● WORK INSTRUCTION:
Starting at the line that contains "Definition ostree_object_name_serialize (checksum" and ending at the line that contains "Definition OSTREE_MAX_RECURSION : Z := 256.", the lines below are to be given again exactly, with nothing added.

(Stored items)
(** * The pull engine of ostree (src/ostree/ostree-pull.c)

    A shallow embedding of the scanner, the fetch dispatcher and the pull
    coordinator, with the properties of the termination detector, the
    request ledgers and the coordinator's ordering of store operations. *)

From Stdlib Require Import ZArith Lia.
From stdpp Require Import gmap strings list.

Local Open Scope string_scope.
Local Open Scope Z_scope.
Local Open Scope list_scope.

(** ** Errors and results *)

(** The [GError] codes the file raises or matches with [g_error_matches];
    every error the file sets itself is [G_IO_ERROR_FAILED]. *)
Inductive GErrorCode :=
| G_IO_ERROR_FAILED
| G_KEY_FILE_ERROR_KEY_NOT_FOUND
| G_KEY_FILE_ERROR_GROUP_NOT_FOUND
| G_ERROR_FOREIGN.

#[global] Instance GErrorCode_eq_dec : EqDecision GErrorCode.
Proof. solve_decision. Defined.

Record GError := mkGError { error_code : GErrorCode; error_message : string }.

Definition g_error_matches (e : GError) (code : GErrorCode) : bool :=
  bool_decide (error_code e = code).

Definition g_set_error (msg : string) : GError := mkGError G_IO_ERROR_FAILED msg.

(** The result of a collaborator that reports through [GError **error]. *)
Inductive gresult (A : Type) :=
| GOk (a : A)
| GErr (e : GError).
Arguments GOk {A} a.
Arguments GErr {A} e.

(** ** Object identity *)

Inductive OstreeObjectType :=
| OSTREE_OBJECT_TYPE_FILE
| OSTREE_OBJECT_TYPE_DIR_TREE
| OSTREE_OBJECT_TYPE_DIR_META
| OSTREE_OBJECT_TYPE_COMMIT.

#[global] Instance OstreeObjectType_eq_dec : EqDecision OstreeObjectType.
Proof. solve_decision. Defined.

#[global] Instance OstreeObjectType_countable : Countable OstreeObjectType.
Proof.
  refine (inj_countable'
    (fun t => match t with
              | OSTREE_OBJECT_TYPE_FILE => 0%nat
              | OSTREE_OBJECT_TYPE_DIR_TREE => 1%nat
              | OSTREE_OBJECT_TYPE_DIR_META => 2%nat
              | OSTREE_OBJECT_TYPE_COMMIT => 3%nat
              end)
    (fun n => match n with
              | 0%nat => OSTREE_OBJECT_TYPE_FILE
              | 1%nat => OSTREE_OBJECT_TYPE_DIR_TREE
              | 2%nat => OSTREE_OBJECT_TYPE_DIR_META
              | _ => OSTREE_OBJECT_TYPE_COMMIT
              end) _).
  intros []; reflexivity.
Defined.

(** Modelled from the spec: the macro OSTREE_OBJECT_TYPE_IS_META is declared
    in ostree-core.h; section 3 gives IS_META(t) as t in COMMIT, DIR_TREE,
    DIR_META. *)
Definition OSTREE_OBJECT_TYPE_IS_META (t : OstreeObjectType) : bool :=
  match t with
  | OSTREE_OBJECT_TYPE_FILE => false
  | _ => true
  end.

(** A digest.  The source moves between the raw bytes and the hex string
    with ostree_checksum_from_bytes / ostree_checksum_to_bytes, two
    representations of the same value; the model keeps the hex string. *)
Abbreviation Checksum := string (only parsing).

(** What ostree_object_name_serialize builds and
    ostree_object_name_deserialize takes apart. *)
Definition ObjectName : Type := Checksum * OstreeObjectType.

Definition ostree_object_name_serialize (checksum : Checksum) (t : OstreeObjectType)
  : ObjectName := (checksum, t).

(** Modelled from the spec: OSTREE_MAX_RECURSION is declared in
    ostree-core.h; section 3 gives the bound as 256. *)
Definition OSTREE_MAX_RECURSION : Z := 256.

(** ** Machine integers *)

Definition guint_inc (x : Z) : Z := (x + 1) mod 2 ^ 32.
Definition guint_dec (x : Z) : Z := (x - 1) mod 2 ^ 32.
Definition gint_inc (x : Z) : Z := (x + 1 + 2 ^ 31) mod 2 ^ 32 - 2 ^ 31.
(** The conversion of a guint argument to an int parameter. *)
Definition guint_to_int (x : Z) : Z := if x <? 2 ^ 31 then x else x - 2 ^ 32.
(** The conversion of an int argument to a guint parameter. *)
Definition int_to_guint (x : Z) : Z := x mod 2 ^ 32.

(** ** Messages between the two threads *)

Inductive PullWorkerMessage :=
| PULL_MSG_SCAN_IDLE (idle_serial : Z)
| PULL_MSG_MAIN_IDLE (idle_serial : Z)
| PULL_MSG_FETCH (item : ObjectName)
| PULL_MSG_SCAN (item : ObjectName)
| PULL_MSG_QUIT.

(** A SoupURI, as far as the file looks at it: the base and the path
    components that suburi_new joins with g_build_filenamev. *)
Record SoupURI := mkSoupURI { uri_base : string; uri_path : list string }.

Definition suburi_new (base : SoupURI) (first : string) (rest : list string) : SoupURI :=
  mkSoupURI (uri_base base) (uri_path base ++ first :: rest).

Definition GFile : Type := string.

Record FetchObjectData := mkFetchObjectData {
  fd_object : ObjectName;
  fd_temp_path : option GFile
}.

(** A request handed to ostree_fetcher_request_uri_async: the URI, which of
    the two completion callbacks was given, and the callback's user data. *)
Record FetchRequest := mkFetchRequest {
  fr_uri : SoupURI;
  fr_is_meta : bool;
  fr_data : FetchObjectData
}.

(** A stage operation handed to ostree_repo_stage_metadata_async (with
    on_metadata_staged) or ostree_repo_stage_content_async (with
    content_fetch_on_stage_complete): the object type, the checksum the
    object was requested under, and the callback's user data.  The staged
    payload itself is opaque here. *)
Record StageRequest := mkStageRequest {
  sr_is_meta : bool;
  sr_objtype : OstreeObjectType;
  sr_checksum : Checksum;
  sr_data : FetchObjectData
}.

(** ** OtPullData *)

(** The enumerators of OstreeRepoMode that the file and the spec name. *)
Inductive OstreeRepoMode :=
| OSTREE_REPO_MODE_BARE
| OSTREE_REPO_MODE_ARCHIVE_Z2.

#[global] Instance OstreeRepoMode_eq_dec : EqDecision OstreeRepoMode.
Proof. solve_decision. Defined.

Record OtPullData := mkPullData {
  remote_name : string;
  remote_mode : OstreeRepoMode;            (* 0 after memset: the first enumerator *)
  base_uri : SoupURI;
  loop_is_running : bool;          (* GMainLoop *loop, as g_main_loop_is_running *)
  outstanding_uri_requests : Z;
  n_scanned_metadata : Z;
  metadata_objects_to_scan : option (list PullWorkerMessage);   (* NULL until created *)
  metadata_objects_to_fetch : option (list PullWorkerMessage);
  scanned_metadata : gset ObjectName;
  requested_metadata : gset string;
  requested_content : gset string;
  metadata_scan_idle : bool;
  idle_serial : Z;
  n_outstanding_metadata_fetches : Z;
  n_outstanding_metadata_stage_requests : Z;
  n_outstanding_content_fetches : Z;
  n_outstanding_content_stage_requests : Z;
  n_requested_metadata : Z;
  n_requested_content : Z;
  n_fetched_metadata : Z;
  n_fetched_content : Z;
  async_error : option GError;     (* what *async_error holds *)
  caught_error : bool;
  fetcher : list FetchRequest;     (* requests the fetcher has not completed *)
  repo_stages : list StageRequest; (* stage operations the repo has not completed *)
  metadata_thread_loop_is_running : bool;   (* GMainLoop *metadata_thread_loop *)
  main_context_invocations : list GError    (* idle_throw_error calls handed to
                                               g_main_context_invoke, not yet run *)
}.

Definition pull_data_eta (p : OtPullData) : OtPullData :=
  mkPullData (remote_name p) (remote_mode p) (base_uri p) (loop_is_running p) (outstanding_uri_requests p) (n_scanned_metadata p)
    (metadata_objects_to_scan p) (metadata_objects_to_fetch p) (scanned_metadata p)
    (requested_metadata p) (requested_content p) (metadata_scan_idle p) (idle_serial p)
    (n_outstanding_metadata_fetches p) (n_outstanding_metadata_stage_requests p)
    (n_outstanding_content_fetches p) (n_outstanding_content_stage_requests p)
    (n_requested_metadata p) (n_requested_content p) (n_fetched_metadata p)
    (n_fetched_content p) (async_error p) (caught_error p) (fetcher p) (repo_stages p)
    (metadata_thread_loop_is_running p) (main_context_invocations p).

● WRITTEN SOLUTION:
Definition ostree_object_name_serialize (checksum : Checksum) (t : OstreeObjectType)
  : ObjectName := (checksum, t).

(** Modelled from the spec: OSTREE_MAX_RECURSION is declared in
    ostree-core.h; section 3 gives the bound as 256. *)
Definition OSTREE_MAX_RECURSION : Z := 256.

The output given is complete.